[[ RECORDS FOR THE TASK, beginning ]]
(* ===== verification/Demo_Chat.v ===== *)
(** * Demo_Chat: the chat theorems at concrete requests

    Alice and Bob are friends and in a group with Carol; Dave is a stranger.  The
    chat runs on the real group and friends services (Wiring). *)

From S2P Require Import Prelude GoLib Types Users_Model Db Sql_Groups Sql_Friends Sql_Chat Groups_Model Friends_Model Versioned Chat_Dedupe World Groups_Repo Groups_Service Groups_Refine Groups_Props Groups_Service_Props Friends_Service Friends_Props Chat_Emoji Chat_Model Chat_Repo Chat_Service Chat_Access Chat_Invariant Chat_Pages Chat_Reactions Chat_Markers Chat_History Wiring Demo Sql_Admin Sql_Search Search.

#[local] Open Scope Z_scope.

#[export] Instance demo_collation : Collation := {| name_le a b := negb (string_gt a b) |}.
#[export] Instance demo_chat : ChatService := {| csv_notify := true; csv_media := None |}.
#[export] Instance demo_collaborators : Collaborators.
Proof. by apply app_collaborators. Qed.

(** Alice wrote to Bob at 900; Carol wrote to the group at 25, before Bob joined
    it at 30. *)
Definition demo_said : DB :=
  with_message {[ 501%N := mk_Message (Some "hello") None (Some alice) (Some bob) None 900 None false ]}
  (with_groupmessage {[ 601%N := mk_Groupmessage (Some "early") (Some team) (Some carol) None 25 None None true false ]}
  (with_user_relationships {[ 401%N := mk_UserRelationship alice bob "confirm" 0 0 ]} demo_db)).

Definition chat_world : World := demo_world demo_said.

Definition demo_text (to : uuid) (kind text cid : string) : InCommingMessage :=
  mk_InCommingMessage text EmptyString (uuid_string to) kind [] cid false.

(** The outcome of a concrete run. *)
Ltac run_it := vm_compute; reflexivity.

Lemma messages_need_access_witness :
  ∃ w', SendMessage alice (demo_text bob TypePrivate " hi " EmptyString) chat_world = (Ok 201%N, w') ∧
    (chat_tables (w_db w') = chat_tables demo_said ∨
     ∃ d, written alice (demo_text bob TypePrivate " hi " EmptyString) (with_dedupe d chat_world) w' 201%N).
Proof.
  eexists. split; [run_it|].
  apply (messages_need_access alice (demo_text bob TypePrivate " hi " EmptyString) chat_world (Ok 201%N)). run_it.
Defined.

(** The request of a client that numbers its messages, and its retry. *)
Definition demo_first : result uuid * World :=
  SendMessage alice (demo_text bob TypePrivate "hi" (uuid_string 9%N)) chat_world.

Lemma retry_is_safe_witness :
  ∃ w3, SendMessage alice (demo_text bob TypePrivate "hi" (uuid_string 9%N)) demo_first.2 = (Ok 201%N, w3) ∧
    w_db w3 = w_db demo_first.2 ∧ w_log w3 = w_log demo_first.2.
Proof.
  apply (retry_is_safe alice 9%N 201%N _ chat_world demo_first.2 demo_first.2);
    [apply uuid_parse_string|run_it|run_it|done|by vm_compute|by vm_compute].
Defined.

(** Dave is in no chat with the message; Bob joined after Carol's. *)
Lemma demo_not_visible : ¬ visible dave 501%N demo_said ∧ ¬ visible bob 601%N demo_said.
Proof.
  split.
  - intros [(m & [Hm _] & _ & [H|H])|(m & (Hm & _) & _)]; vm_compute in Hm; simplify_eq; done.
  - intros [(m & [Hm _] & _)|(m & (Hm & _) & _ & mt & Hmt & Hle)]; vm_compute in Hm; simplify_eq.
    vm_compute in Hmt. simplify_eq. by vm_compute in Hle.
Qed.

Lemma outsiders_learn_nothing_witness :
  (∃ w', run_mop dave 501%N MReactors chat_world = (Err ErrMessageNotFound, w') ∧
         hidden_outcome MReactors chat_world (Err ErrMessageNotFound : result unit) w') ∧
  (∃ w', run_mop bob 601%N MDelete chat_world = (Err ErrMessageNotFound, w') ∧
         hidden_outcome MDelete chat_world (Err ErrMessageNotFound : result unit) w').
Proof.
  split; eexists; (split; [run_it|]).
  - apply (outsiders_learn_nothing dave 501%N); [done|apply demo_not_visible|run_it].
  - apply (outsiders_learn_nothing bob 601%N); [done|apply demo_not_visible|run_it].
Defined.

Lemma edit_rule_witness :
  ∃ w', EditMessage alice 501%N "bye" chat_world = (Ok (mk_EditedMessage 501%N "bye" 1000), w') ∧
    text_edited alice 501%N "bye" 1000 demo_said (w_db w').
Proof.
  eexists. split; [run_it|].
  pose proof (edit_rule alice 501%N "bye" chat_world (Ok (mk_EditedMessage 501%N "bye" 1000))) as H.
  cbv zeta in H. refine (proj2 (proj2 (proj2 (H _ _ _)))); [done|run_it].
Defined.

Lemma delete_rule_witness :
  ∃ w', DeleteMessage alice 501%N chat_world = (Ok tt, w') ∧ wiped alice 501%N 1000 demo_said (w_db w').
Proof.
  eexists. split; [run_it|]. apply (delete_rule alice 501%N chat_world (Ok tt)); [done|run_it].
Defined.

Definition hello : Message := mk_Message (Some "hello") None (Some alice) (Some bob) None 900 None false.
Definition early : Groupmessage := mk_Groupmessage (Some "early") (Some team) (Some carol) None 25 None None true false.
[[ RECORDS FOR THE TASK, end ]]
(INSTRUCTIONS TO FOLLOW):
Please copy, exactly as written, every line in the listing above from the line with "201%N, w') ∧" up to and including the line with "- intros [(m & [Hm _] & _ &".

(RESULT OF THE EXERCISE):
  ∃ w', SendMessage alice (demo_text bob TypePrivate " hi " EmptyString) chat_world = (Ok 201%N, w') ∧
    (chat_tables (w_db w') = chat_tables demo_said ∨
     ∃ d, written alice (demo_text bob TypePrivate " hi " EmptyString) (with_dedupe d chat_world) w' 201%N).
Proof.
  eexists. split; [run_it|].
  apply (messages_need_access alice (demo_text bob TypePrivate " hi " EmptyString) chat_world (Ok 201%N)). run_it.
Defined.

(** The request of a client that numbers its messages, and its retry. *)
Definition demo_first : result uuid * World :=
  SendMessage alice (demo_text bob TypePrivate "hi" (uuid_string 9%N)) chat_world.

Lemma retry_is_safe_witness :
  ∃ w3, SendMessage alice (demo_text bob TypePrivate "hi" (uuid_string 9%N)) demo_first.2 = (Ok 201%N, w3) ∧
    w_db w3 = w_db demo_first.2 ∧ w_log w3 = w_log demo_first.2.
Proof.
  apply (retry_is_safe alice 9%N 201%N _ chat_world demo_first.2 demo_first.2);
    [apply uuid_parse_string|run_it|run_it|done|by vm_compute|by vm_compute].
Defined.

(** Dave is in no chat with the message; Bob joined after Carol's. *)
Lemma demo_not_visible : ¬ visible dave 501%N demo_said ∧ ¬ visible bob 601%N demo_said.
Proof.
  split.
  - intros [(m & [Hm _] & _ & [H|H])|(m & (Hm & _) & _)]; vm_compute in Hm; simplify_eq; done.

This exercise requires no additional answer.